Негатив
«Слева, перед одной из кабинок, стоявших поперек к остальным и к морю и с этой стороны замыкавших пляж, расположилось русское семейство: бородатые мужчины с крупными зубами, вялые и рыхлые женщины, девица из прибалтийских провинций, которая, сидя у мольберта, с возгласами отчаяния писала море, двое добродушных безобразных детей, старая нянька, повязанная платком, с угодливыми повадками рабыни. Довольные своей судьбой, они наслаждались бытием, непрестанно окликали непослушных, заигравшихся детей, — шутили, благо в запасе у них имелось несколько итальянских слов, с комичным стариком, у которого покупали сласти, целовали друг друга в щеки, нимало не заботясь о наблюдающих эту интимность».
Как вы думаете, что это такое? Это взгляд человека на дикарей и варваров, ворвавшихся в кадр его жизни. Так сегодня российские эмигранты в Европе и Америке смотрят на мигрантов из арабских стран, выделяя именно обобщенные национальные черты. Они смотрят с негодованием, обусловленным страхом и желанием возвыситься в собственных глазах. Их привычки, как им кажется, возвышают их над всеми понаехавшими, а цвет кожи высветляет взгляд, как светосильный объектив.
Но в цитате из «Смерти в Венеции» Томаса Манна есть то, что не устарело и сегодня, более чем век спустя, когда герой романа позволил себе — с помощью автора — посмотреть на богатых (скорее всего) русских с отвращением. Это отвращение в равной степени постыдно и поучительно. Вернее, экспрессивно описание, а чувства наблюдателя словно специально утрированы, дабы белые совки, настаивающем на иудо-христианском превосходстве, увидели себя со стороны фотографа.
За сто лет мало что изменилось. Русские дети — все также непослушны, капризны и крикливы; русские жёны, подчас, толсты и пробуют на зуб надменность, заменяющую чаемый аристократизм; русские все также публично звонко целуются в пухлые дряблые щеки, не понимая, что это считается, увы, неприличным там, где они есть. Не хиппи же, в самом деле.

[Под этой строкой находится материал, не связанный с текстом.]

Lemma mem_put_ok k v m :
  mem_wf m -> size_bytes m + (len k + len v + ENTRY_OVERHEAD_BYTES) < 2 ^ 64 ->
  exists m', mem_put k v m = Ok m' /\ mem_wf m' /\ mem_entries m' = kv_put k (Some v) (mem_entries m).
Proof.
  intros [Hs Hz] Hb. pose proof (mem_weight_put k (Some v) _ Hs) as W. pose proof (mem_weight_nonneg (mem_entries m)).
  pose proof (mem_weight_nonneg (kv_put k (Some v) (mem_entries m))). unfold entry_weight, ENTRY_OVERHEAD_BYTES in *. cbn in W.
  pose proof (len_nonneg k). pose proof (len_nonneg v). unfold mem_put.
  destruct (kv_get k (mem_entries m)) as [old|] eqn:G.
  - apply mem_weight_get in G. pose proof (value_len_nonneg old). rewrite Hz. rewrite arith_bind by fits. cbv beta.
    rewrite arith_bind by fits. cbv beta. eexists. split; [done|]. split; [|done].
    constructor; [by apply keys_sorted_put|cbn; lia].
  - unfold ENTRY_OVERHEAD_BYTES. rewrite arith_bind by fits. cbv beta. eexists. split; [done|]. split; [|done].
    constructor; [by apply keys_sorted_put|cbn; lia].
Qed.

Lemma mem_delete_ok k m :
  mem_wf m -> size_bytes m + (len k + ENTRY_OVERHEAD_BYTES) < 2 ^ 64 ->
  exists m', mem_delete k m = Ok m' /\ mem_wf m' /\ mem_entries m' = kv_put k None (mem_entries m).
Proof.
  intros [Hs Hz] Hb. pose proof (mem_weight_put k None _ Hs) as W. pose proof (mem_weight_nonneg (mem_entries m)).
  pose proof (mem_weight_nonneg (kv_put k None (mem_entries m))). unfold entry_weight, ENTRY_OVERHEAD_BYTES in *. cbn in W.
  pose proof (len_nonneg k). unfold mem_delete. destruct (kv_get k (mem_entries m)) as [old|] eqn:G.
  - apply mem_weight_get in G. pose proof (value_len_nonneg old). rewrite Hz. rewrite arith_bind by fits. cbv beta.
    eexists. split; [done|]. split; [|done]. constructor; [by apply keys_sorted_put|cbn; lia].
  - unfold ENTRY_OVERHEAD_BYTES. rewrite arith_bind by fits. cbv beta. eexists. split; [done|]. split; [|done].
    constructor; [by apply keys_sorted_put|cbn; lia].
Qed.

(** ** Theorems *)

(** C32. The merge of sorted runs ends and is the sorted run that has, for each
    key, the entry of the newest run that has the key, tombstones included. *)
Theorem merge_correct sources :
  Forall keys_sorted sources ->
  exists out, collect_all sources = Some out /\ keys_sorted out /\ forall k, kv_get k out = first_of k sources.
Proof. apply collect_all_ok. Qed.

Lemma merge_correct_witness :
  let new := [([byte.of_Z 1], None); ([byte.of_Z 3], Some [byte.of_Z 9])] in
  let old := [([byte.of_Z 1], Some [byte.of_Z 7]); ([byte.of_Z 2], Some [byte.of_Z 8])] in
  exists out, collect_all [new; old] = Some out /\ keys_sorted out /\ forall k, kv_get k out = first_of k [new; old].
Proof. intros new old. apply (merge_correct [new; old]). repeat constructor. Defined.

Но если по существу, то даже наглые совки, самоутверждающиеся в чужом публичном пространстве, не заслуживают ненависти, которую щедро цедит Томас Манн. Уберите печать отвращения, оккупировавшую прилагательные, и вы получите вполне себе толерантную картинку: «На пляже расположилось семейство: несколько крупных мужчин с жёнами, девушка-прибалтка у мольберта, в который плохо втискивалось море, парочка добродушных и забавных детей с нянькой в платке. Они казались неоправданно счастливыми: окликали заигравшихся детей, шутили с продавцом сладостей и от полноты чувств целовались при встречах и прощаниях, ставя ударение на своих привычных эмоциях, отказываться от которых они не видели резона. Зачем иначе нужна эта заграница?».
Моя редактура — все лишь диафрагма и выдержка, которая позволяет терпимо отнестись к чужим недостаткам, не педалируя их, а используя как краску.
Увы, не только наши бывшие соотечественники, но и Томас Манн не принял бы мою пропущенную сквозь мелкое сито цензуру. Они не готовы отказаться от ненависти к чужому, хотя и по разным причинам. Советские и российские эмигранты не могут избавиться от столь простого инструмента самоутверждения, как ксенофобия. А писатель не может пожертвовать яркой сценой, характеризующей героя точнее многих слов.
Ксенофобия — бесплатная возможность смотреть на других свысока. Видеть в украинцах и белорусах — младших недоразвитых братьев, обречённых слушаться; в европейцах — дурачков, не понимающих разницу между ними — последними настоящими эмигрантами и фальшивыми беженцами (а на самом деле конкурентами на звание главной жертвы), в мусульманах же — агрессивных и невоспитанных подростков из неблагополучных семей. Опасных и неуправляемых. Если не вообще что-то, не принадлежащее к роду человеческому.
Смотрят сквозь толстые очки и видят не бабочку, а гусеницу. И не могут сдержать радостного отвращения. Забывая, что именно в эту минуту кто-то другой смотрит на них с тем же чувством и, самоутверждаясь, видит в них сороконожку с редким пушком на спине.